Problem requirements:
Identify and pull out each line of the entries in which "extras" occurs.
= = = = =
(* ===== verification/GoalSession.v ===== *)
(** * The goal of a chat session

    [engine/src/chat/session.rs]: the session keeps a live snapshot of its goal and the ledger of
    everything that happened to it.  Each operation changes the snapshot and appends to the ledger;
    it reads the clock up to three times, [started] and [judged] in the snapshot's own accounting
    and [logged] for the ledger entry.  Emitted events are not modelled beyond the mirror they are
    built from. *)

From stdpp Require Import gmap strings list.
From S2P Require Import Prelude SubGoal GoalLedger.
Open Scope N_scope.

(** ** What the messages say of the goal

    [GoalBase] is what the goal message of the highest version and the messages after it hold,
    already parsed; a field of its metadata that is absent or malformed is [None]. *)

Record GoalBase := {
  base_version : N;
  base_content : string;
  base_revision : N;
  derived_events : list GoalEvent;
  meta_active : option bool;
  meta_status : option GoalStatus;
  meta_budget : option GoalBudget;
  meta_progress : option GoalProgress;
  meta_events : option (list GoalEvent);
  meta_owner : option GoalOwner;
  meta_attempts : option (list GoalAttempt);
  meta_criteria : option (list GoalCriterion);
  meta_transferred_from : option string;
  meta_transferred_to : option string;
}.
(** The active context cannot be read, or it holds at most one current goal. *)
Inductive MessagesView := Unreadable | Readable (base : option GoalBase).

Definition MAX_GOAL_SNAPSHOT_EVENTS : nat := 100.
Definition merge_goal_events (derived : list GoalEvent) (extras : option (list GoalEvent)) : list GoalEvent :=
  let merged := foldl (λ l e, if bool_decide (e ∈ l) then l else l ++ [e]) derived (default [] extras) in
  drop (length merged - MAX_GOAL_SNAPSHOT_EVENTS)%nat merged.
= = = = =
Response box:
Definition merge_goal_events (derived : list GoalEvent) (extras : option (list GoalEvent)) : list GoalEvent :=
  let merged := foldl (λ l e, if bool_decide (e ∈ l) then l else l ++ [e]) derived (default [] extras) in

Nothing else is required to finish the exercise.